◆ **Problem statement**:
Copy every line of the records that includes the word "destruct".

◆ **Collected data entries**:
○ ○ ○ ○ ○ ○ ○
(** The interface's task passes the datagram to the control block. *)
Lemma wp_neti_datagram E s netif n rest b p a pcb src sport dport data hwdst hwsrc (Q : Z → net → Prop) :
  inbox s netif n rest b p a pcb src sport dport →
  ip_frame hwdst hwsrc src (ipaddr n) IP_PROTOCOL_UDP (sizeof_udp + Z.of_nat (length data)) (pmem p) →
  udp_message sport dport src (ipaddr n) data (pmem p) → Z.of_nat (length data) ≤ 1472 →
  0 ≤ sport < 65536 → 0 ≤ dport < 65536 →
  (∀ m s', whole m → fld 2 u_sport m = sport → fld 4 i_src m = src →
     fld 2 u_length m = Chksum.htons (sizeof_udp + Z.of_nat (length data)) → bytes_at 42 (Z.of_nat (length data)) m = data →
     udps s' = <[a := pcb <| udp_rx := [b] |> <| udp_waiter := None |>]> (udps s) → free_pbuf_list s' = free_pbuf_list s →
     wakes s' = wakes s ++ match udp_waiter pcb with Some t => [(t, EOK)] | None => [] end →
     Q 1 (pb b (mk_pbuf (plen p) 1 m) s')) →
  wp E (neti_netif kpage kmalloc tcp_input netif) Q s.
Proof using.
  intros [[[Hn Hp Hm _ _] Hby Hr Hk] Hq Hc Hal Hfree Hfind Hpcb Hrx] Hf [Us Ud Ul Udata _] Hlen Hs Hd HQ.
  destruct p as [l c m0]. cbn [pmem pcount plen] in *. subst c. unfold neti_netif. apply wp_bind. eapply wp_the_netif; [done|]. rewrite Hq.
  assert (∀ {B} (x y : B), match rest ++ [b] with [] => x | _ => y end = y) as -> by (intros; by destruct rest).
  apply wp_bind. eapply wp_lift; [unfold list_popback; by rewrite last_snoc, removelast_last|]. apply wp_bind, wp_mod.
  set (s1 := s <| netifs $= _ |>). apply (wp_pb _ _ b (mk_pbuf l 1 m0)); [done|].
  assert (netifs s1 !! netif = Some (n <| rx_pbuf_list := rest |> <| rx_pbuf_size $= λ k, k - 1 |>)) as Hn1.
  { unfold s1. upd_simpl. by rewrite lookup_alter_eq, Hn. }
  apply wp_bind. eapply (wp_eth_ip E kpage kmalloc tcp_input s1); [exact Hn1|done|done|done|done|exact Hf|offsets; lia|].
  intros m2 Hac. change (IP_PROTOCOL_UDP =? IP_PROTOCOL_TCP) with false. change (IP_PROTOCOL_UDP =? IP_PROTOCOL_UDP) with true. cbv iota.
  eapply (wp_udp_input E s1 b netif a pcb); [exact Hac|done|done|apply Hf|apply Hf|done|done|exact Hfind|done|by rewrite Hrx; apply not_elem_of_nil|].
  intros m' Hw Hs' Hi Hl' Hrest. apply wp_bind. change (u32 (1 + 1)) with 2. apply wp_pbuf_put_live; [done|]. apply wp_ret.
  apply HQ; [done|done|done|congruence| |upd_simpl; do 2 f_equal; unfold modify; cbn; by rewrite Hrx|done|done]. rewrite Hrest by lia. done.
Qed.
End datagram.
(** ** [dhcp_parse_option]

    [value] is the memory after the size; the value of a turn is [None] for [goto rollback].
    The options that are only printed are skipped; the read of the byte after a domain name
    remains. *)
Definition address (value : list Z) : res Z := if (4 <=? length value)%nat then Ok (le (take 4 value)) else Stop Fault.
Definition parse_one (type size : Z) (value : list Z) (pcb : dhcp_pcb_t) (n : netif_t) (clock : Task.sched) : res (option (dhcp_pcb_t * netif_t)) :=
  if type =? OPT_SUBNET_MASK then
    if negb (size =? 4) then Ok None else let! a := address value in Ok (Some (pcb, n <| netmask := a |>))
  else if type =? OPT_ROUTER then
    if negb (size =? 4) then Ok None else let! a := address value in Ok (Some (pcb, n <| gateway := a |>))
  else if type =? OPT_DOMAIN_NAME then let! _ := deref (value !! Z.to_nat size) in Ok (Some (pcb, n))
  else if type =? OPT_BROADCAST_ADDRESS then let! a := address value in Ok (Some (pcb, n <| broadcast := a |>))
  else if type =? OPT_DHCP_LEASE_TIME then
    if negb (size =? 4) then Ok None
    else
      let! l := address value in
      let l := htonl l in
      Ok (Some (pcb <| lease_time := l |> <| expires := s32 (Task.timer_expire_jiffies (u32 (l * 500)) clock) |>, n))
  else if type =? OPT_DHCP_MESSAGE_TYPE then
    if negb (size =? 1) then Ok None
    else let! v := deref (head value) in if negb (v =? DHCP_OFFER) && negb (v =? DHCP_ACK) then Ok None else Ok (Some (pcb, n))
  else if type =? OPT_DHCP_SERVER_IDENTIFIER then
    if negb (size =? 4) then Ok None else let! a := address value in Ok (Some (pcb <| server := a |>, n))
  else if type =? OPT_DHCP_RENEWAL_TIME then let! t := address value in Ok (Some (pcb <| renewal_time := htonl t |>, n))
  else if type =? OPT_DHCP_REBINDING_TIME then let! t := address value in Ok (Some (pcb <| rebinding_time := htonl t |>, n))
  else Ok (Some (pcb, n)).
(* ===== verification/Arena.v ===== *)
(** * The kernel heap ([src/src/kernel/arena.c], [src/src/include/onix/arena.h])

    [kmalloc] serves a request of at most 1024 bytes from the free list of one
    of seven descriptors, whose blocks are cut out of single kernel pages, and a
    larger one with whole pages; [kfree] finds the header of a block at the
    start of its page.  The kernel pages are used through the interface
    [KPages], which [memory.c]'s [alloc_kpage] and [free_kpage] implement
    ([mem_KPages]). *)
From S2P Require Import Prelude Page.
From S2P Require Dlist Bitmap.
Import Dlist(NULL).
Module Abs := Dlist.Abs.

(** ** The interface of the kernel pages *)

(** [marked k j]: page [j] is in use; [kp_lo, kp_hi) is the area of the kernel
    pages. *)
Class KPages (K : Type) := {
  kp_alloc : Z → ST K Z;
  kp_free : Z → Z → ST K unit;
  marked : K → Z → bool;
  kp_lo : Z;
  kp_hi : Z;
  kp_ok : K → Prop }.

Definition in_run (i n j : Z) : bool := (i <=? j) && (j <? i + n).

Class KPagesLaws (K : Type) `{KPages K} := {
  kp_area : 0 < kp_lo ∧ kp_hi < 2 ^ 19;
  kp_alloc_law k n : kp_ok k → 0 < n < 2 ^ 20 →
    wp (λ e, e = Assert ∧
          ∀ i, kp_lo ≤ i → i + n ≤ kp_hi → ∃ j, in_run i n j = true ∧ marked k j = true)
      (kp_alloc n)
      (λ a k', ∃ i, a = i * 4096 ∧ kp_lo ≤ i ∧ i + n ≤ kp_hi ∧ kp_ok k' ∧
        (∀ j, in_run i n j = true → marked k j = false) ∧
        ∀ j, kp_lo ≤ j < kp_hi → marked k' j = in_run i n j || marked k j) k;
  kp_free_law k i n : kp_ok k → 0 < n → kp_lo ≤ i → i + n ≤ kp_hi →
    (∀ j, in_run i n j = true → marked k j = true) →
    wp no_stop (kp_free (i * 4096) n)
      (λ _ k', kp_ok k' ∧
        ∀ j, kp_lo ≤ j < kp_hi → marked k' j = negb (in_run i n j) && marked k j) k }.

(** ** Data *)
Definition DESC_COUNT : Z := 7.
Definition BUF_COUNT : Z := 4.
Definition ONIX_MAGIC : Z := 0x20220205.

(** [free_list] is the sequence of the blocks' addresses; the pointer code of
    the list operations implements [Dlist.Abs] ([Dlist.list_ops_refine]). *)
Record arena_descriptor_t := mk_desc {
  total_block : Z; block_size : Z; page_count : Z; free_list : list Z }.
#[export] Instance expand_desc : Expand arena_descriptor_t :=
  λ d, mk_desc (total_block d) (block_size d) (page_count d) (free_list d).

(** The header at the start of a page; [desc] is the index of the descriptor the
    pointer designates, [None] for [NULL]. *)
Record arena_t := mk_arena { desc : option nat; count : Z; large : Z; magic : Z }.
#[export] Instance expand_arena : Expand arena_t :=
  λ a, mk_arena (desc a) (count a) (large a) (magic a).
Definition arena_size : Z := 16.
○ ○ ○ ○ ○ ○ ○
◆ **Response below**:
  destruct p as [l c m0]. cbn [pmem pcount plen] in *. subst c. unfold neti_netif. apply wp_bind. eapply wp_the_netif; [done|]. rewrite Hq.
  assert (∀ {B} (x y : B), match rest ++ [b] with [] => x | _ => y end = y) as -> by (intros; by destruct rest).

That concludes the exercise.